*WHAT YOU SHOULD DO*. Your job is to write out each record exactly, leaving none out.

Content starts

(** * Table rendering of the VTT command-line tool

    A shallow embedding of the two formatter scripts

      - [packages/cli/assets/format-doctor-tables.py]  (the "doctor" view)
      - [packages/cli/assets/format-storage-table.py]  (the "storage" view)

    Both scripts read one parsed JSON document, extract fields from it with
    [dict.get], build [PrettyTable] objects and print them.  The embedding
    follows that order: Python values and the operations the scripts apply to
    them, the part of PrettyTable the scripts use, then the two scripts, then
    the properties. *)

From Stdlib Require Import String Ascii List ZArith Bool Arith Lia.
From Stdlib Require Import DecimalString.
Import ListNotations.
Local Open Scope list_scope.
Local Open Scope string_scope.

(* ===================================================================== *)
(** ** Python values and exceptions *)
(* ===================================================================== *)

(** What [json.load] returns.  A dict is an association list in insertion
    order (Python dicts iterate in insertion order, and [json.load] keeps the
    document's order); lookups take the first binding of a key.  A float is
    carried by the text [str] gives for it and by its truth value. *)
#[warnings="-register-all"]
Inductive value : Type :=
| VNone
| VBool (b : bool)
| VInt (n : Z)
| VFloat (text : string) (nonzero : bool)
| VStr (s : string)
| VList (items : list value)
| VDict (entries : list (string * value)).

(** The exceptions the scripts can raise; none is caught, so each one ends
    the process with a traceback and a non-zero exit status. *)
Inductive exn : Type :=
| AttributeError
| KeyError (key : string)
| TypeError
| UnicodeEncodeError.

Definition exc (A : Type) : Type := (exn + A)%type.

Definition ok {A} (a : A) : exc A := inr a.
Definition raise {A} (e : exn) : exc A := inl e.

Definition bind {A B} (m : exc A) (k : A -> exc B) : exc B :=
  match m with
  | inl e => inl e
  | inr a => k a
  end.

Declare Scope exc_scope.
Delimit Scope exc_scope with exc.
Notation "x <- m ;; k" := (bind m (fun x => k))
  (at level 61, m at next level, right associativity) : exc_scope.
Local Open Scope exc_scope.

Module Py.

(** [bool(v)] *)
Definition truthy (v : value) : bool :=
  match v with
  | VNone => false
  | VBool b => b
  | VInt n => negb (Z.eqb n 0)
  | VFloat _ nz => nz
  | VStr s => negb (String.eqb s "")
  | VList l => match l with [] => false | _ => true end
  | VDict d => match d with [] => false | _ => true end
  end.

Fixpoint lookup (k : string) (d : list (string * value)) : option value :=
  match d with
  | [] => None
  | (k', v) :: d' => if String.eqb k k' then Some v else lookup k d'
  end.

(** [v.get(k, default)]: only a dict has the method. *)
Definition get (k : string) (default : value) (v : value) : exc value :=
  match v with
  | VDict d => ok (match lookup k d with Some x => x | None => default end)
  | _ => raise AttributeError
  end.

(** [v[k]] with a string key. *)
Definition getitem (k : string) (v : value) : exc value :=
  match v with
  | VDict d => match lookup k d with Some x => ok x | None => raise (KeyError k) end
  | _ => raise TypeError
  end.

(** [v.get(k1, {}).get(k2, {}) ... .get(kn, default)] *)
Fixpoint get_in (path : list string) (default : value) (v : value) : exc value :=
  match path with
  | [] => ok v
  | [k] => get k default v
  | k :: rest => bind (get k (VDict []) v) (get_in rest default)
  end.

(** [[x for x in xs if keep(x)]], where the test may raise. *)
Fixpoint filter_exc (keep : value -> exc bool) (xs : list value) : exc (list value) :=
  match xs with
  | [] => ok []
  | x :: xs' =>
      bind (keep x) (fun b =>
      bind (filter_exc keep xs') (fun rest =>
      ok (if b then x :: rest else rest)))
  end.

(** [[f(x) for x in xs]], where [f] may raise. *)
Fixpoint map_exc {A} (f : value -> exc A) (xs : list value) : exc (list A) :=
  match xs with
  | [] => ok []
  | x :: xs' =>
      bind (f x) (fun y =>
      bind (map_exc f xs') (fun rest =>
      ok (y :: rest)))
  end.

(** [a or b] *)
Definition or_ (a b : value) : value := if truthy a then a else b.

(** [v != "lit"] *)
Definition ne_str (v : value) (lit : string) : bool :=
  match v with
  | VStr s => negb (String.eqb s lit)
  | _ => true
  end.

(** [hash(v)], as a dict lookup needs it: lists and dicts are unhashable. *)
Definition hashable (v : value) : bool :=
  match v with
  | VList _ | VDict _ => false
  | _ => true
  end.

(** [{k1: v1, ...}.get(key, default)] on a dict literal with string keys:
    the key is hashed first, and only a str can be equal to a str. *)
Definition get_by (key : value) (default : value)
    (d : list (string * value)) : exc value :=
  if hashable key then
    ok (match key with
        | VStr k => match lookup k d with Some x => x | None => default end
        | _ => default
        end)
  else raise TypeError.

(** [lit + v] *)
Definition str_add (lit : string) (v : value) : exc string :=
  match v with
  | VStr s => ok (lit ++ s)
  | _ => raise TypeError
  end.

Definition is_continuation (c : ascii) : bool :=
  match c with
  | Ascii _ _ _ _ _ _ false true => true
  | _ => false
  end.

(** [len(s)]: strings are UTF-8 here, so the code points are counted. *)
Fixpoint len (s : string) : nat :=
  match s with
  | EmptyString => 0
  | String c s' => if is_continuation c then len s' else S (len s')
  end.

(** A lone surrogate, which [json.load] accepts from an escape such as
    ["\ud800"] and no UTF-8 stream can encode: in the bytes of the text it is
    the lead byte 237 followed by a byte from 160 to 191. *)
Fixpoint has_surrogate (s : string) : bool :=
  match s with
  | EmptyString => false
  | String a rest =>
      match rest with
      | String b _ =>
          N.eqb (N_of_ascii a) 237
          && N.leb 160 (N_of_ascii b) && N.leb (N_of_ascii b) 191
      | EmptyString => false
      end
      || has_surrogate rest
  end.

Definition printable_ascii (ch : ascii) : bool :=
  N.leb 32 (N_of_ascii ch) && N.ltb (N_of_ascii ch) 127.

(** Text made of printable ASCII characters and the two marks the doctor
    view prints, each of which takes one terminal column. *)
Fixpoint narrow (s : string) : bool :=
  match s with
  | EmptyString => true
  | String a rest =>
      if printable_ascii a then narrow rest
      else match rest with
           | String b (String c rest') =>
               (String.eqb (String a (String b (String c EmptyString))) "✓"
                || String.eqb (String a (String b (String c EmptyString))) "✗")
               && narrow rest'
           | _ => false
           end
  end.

Content ends

*SOLUTION BELOW*.
(** * Table rendering of the VTT command-line tool

    A shallow embedding of the two formatter scripts

      - [packages/cli/assets/format-doctor-tables.py]  (the "doctor" view)
      - [packages/cli/assets/format-storage-table.py]  (the "storage" view)

    Both scripts read one parsed JSON document, extract fields from it with
    [dict.get], build [PrettyTable] objects and print them.  The embedding
    follows that order: Python values and the operations the scripts apply to
    them, the part of PrettyTable the scripts use, then the two scripts, then
    the properties. *)

From Stdlib Require Import String Ascii List ZArith Bool Arith Lia.
From Stdlib Require Import DecimalString.
Import ListNotations.
Local Open Scope list_scope.
Local Open Scope string_scope.

(* ===================================================================== *)
(** ** Python values and exceptions *)
(* ===================================================================== *)

(** What [json.load] returns.  A dict is an association list in insertion
    order (Python dicts iterate in insertion order, and [json.load] keeps the
    document's order); lookups take the first binding of a key.  A float is
    carried by the text [str] gives for it and by its truth value. *)
#[warnings="-register-all"]
Inductive value : Type :=
| VNone
| VBool (b : bool)
| VInt (n : Z)
| VFloat (text : string) (nonzero : bool)
| VStr (s : string)
| VList (items : list value)
| VDict (entries : list (string * value)).

(** The exceptions the scripts can raise; none is caught, so each one ends
    the process with a traceback and a non-zero exit status. *)
Inductive exn : Type :=
| AttributeError
| KeyError (key : string)
| TypeError
| UnicodeEncodeError.

Definition exc (A : Type) : Type := (exn + A)%type.

Definition ok {A} (a : A) : exc A := inr a.
Definition raise {A} (e : exn) : exc A := inl e.

Definition bind {A B} (m : exc A) (k : A -> exc B) : exc B :=
  match m with
  | inl e => inl e
  | inr a => k a
  end.

Declare Scope exc_scope.
Delimit Scope exc_scope with exc.
Notation "x <- m ;; k" := (bind m (fun x => k))
  (at level 61, m at next level, right associativity) : exc_scope.
Local Open Scope exc_scope.

Module Py.

(** [bool(v)] *)
Definition truthy (v : value) : bool :=
  match v with
  | VNone => false
  | VBool b => b
  | VInt n => negb (Z.eqb n 0)
  | VFloat _ nz => nz
  | VStr s => negb (String.eqb s "")
  | VList l => match l with [] => false | _ => true end
  | VDict d => match d with [] => false | _ => true end
  end.

Fixpoint lookup (k : string) (d : list (string * value)) : option value :=
  match d with
  | [] => None
  | (k', v) :: d' => if String.eqb k k' then Some v else lookup k d'
  end.

(** [v.get(k, default)]: only a dict has the method. *)
Definition get (k : string) (default : value) (v : value) : exc value :=
  match v with
  | VDict d => ok (match lookup k d with Some x => x | None => default end)
  | _ => raise AttributeError
  end.

(** [v[k]] with a string key. *)
Definition getitem (k : string) (v : value) : exc value :=
  match v with
  | VDict d => match lookup k d with Some x => ok x | None => raise (KeyError k) end
  | _ => raise TypeError
  end.

(** [v.get(k1, {}).get(k2, {}) ... .get(kn, default)] *)
Fixpoint get_in (path : list string) (default : value) (v : value) : exc value :=
  match path with
  | [] => ok v
  | [k] => get k default v
  | k :: rest => bind (get k (VDict []) v) (get_in rest default)
  end.

(** [[x for x in xs if keep(x)]], where the test may raise. *)
Fixpoint filter_exc (keep : value -> exc bool) (xs : list value) : exc (list value) :=
  match xs with
  | [] => ok []
  | x :: xs' =>
      bind (keep x) (fun b =>
      bind (filter_exc keep xs') (fun rest =>
      ok (if b then x :: rest else rest)))
  end.

(** [[f(x) for x in xs]], where [f] may raise. *)
Fixpoint map_exc {A} (f : value -> exc A) (xs : list value) : exc (list A) :=
  match xs with
  | [] => ok []
  | x :: xs' =>
      bind (f x) (fun y =>
      bind (map_exc f xs') (fun rest =>
      ok (y :: rest)))
  end.

(** [a or b] *)
Definition or_ (a b : value) : value := if truthy a then a else b.

(** [v != "lit"] *)
Definition ne_str (v : value) (lit : string) : bool :=
  match v with
  | VStr s => negb (String.eqb s lit)
  | _ => true
  end.

(** [hash(v)], as a dict lookup needs it: lists and dicts are unhashable. *)
Definition hashable (v : value) : bool :=
  match v with
  | VList _ | VDict _ => false
  | _ => true
  end.

(** [{k1: v1, ...}.get(key, default)] on a dict literal with string keys:
    the key is hashed first, and only a str can be equal to a str. *)
Definition get_by (key : value) (default : value)
    (d : list (string * value)) : exc value :=
  if hashable key then
    ok (match key with
        | VStr k => match lookup k d with Some x => x | None => default end
        | _ => default
        end)
  else raise TypeError.

(** [lit + v] *)
Definition str_add (lit : string) (v : value) : exc string :=
  match v with
  | VStr s => ok (lit ++ s)
  | _ => raise TypeError
  end.

Definition is_continuation (c : ascii) : bool :=
  match c with
  | Ascii _ _ _ _ _ _ false true => true
  | _ => false
  end.

(** [len(s)]: strings are UTF-8 here, so the code points are counted. *)
Fixpoint len (s : string) : nat :=
  match s with
  | EmptyString => 0
  | String c s' => if is_continuation c then len s' else S (len s')
  end.

(** A lone surrogate, which [json.load] accepts from an escape such as
    ["\ud800"] and no UTF-8 stream can encode: in the bytes of the text it is
    the lead byte 237 followed by a byte from 160 to 191. *)
Fixpoint has_surrogate (s : string) : bool :=
  match s with
  | EmptyString => false
  | String a rest =>
      match rest with
      | String b _ =>
          N.eqb (N_of_ascii a) 237
          && N.leb 160 (N_of_ascii b) && N.leb (N_of_ascii b) 191
      | EmptyString => false
      end
      || has_surrogate rest
  end.

Definition printable_ascii (ch : ascii) : bool :=
  N.leb 32 (N_of_ascii ch) && N.ltb (N_of_ascii ch) 127.

(** Text made of printable ASCII characters and the two marks the doctor
    view prints, each of which takes one terminal column. *)
Fixpoint narrow (s : string) : bool :=
  match s with
  | EmptyString => true
  | String a rest =>
      if printable_ascii a then narrow rest
      else match rest with
           | String b (String c rest') =>
               (String.eqb (String a (String b (String c EmptyString))) "✓"
                || String.eqb (String a (String b (String c EmptyString))) "✗")
               && narrow rest'
           | _ => false
           end
  end.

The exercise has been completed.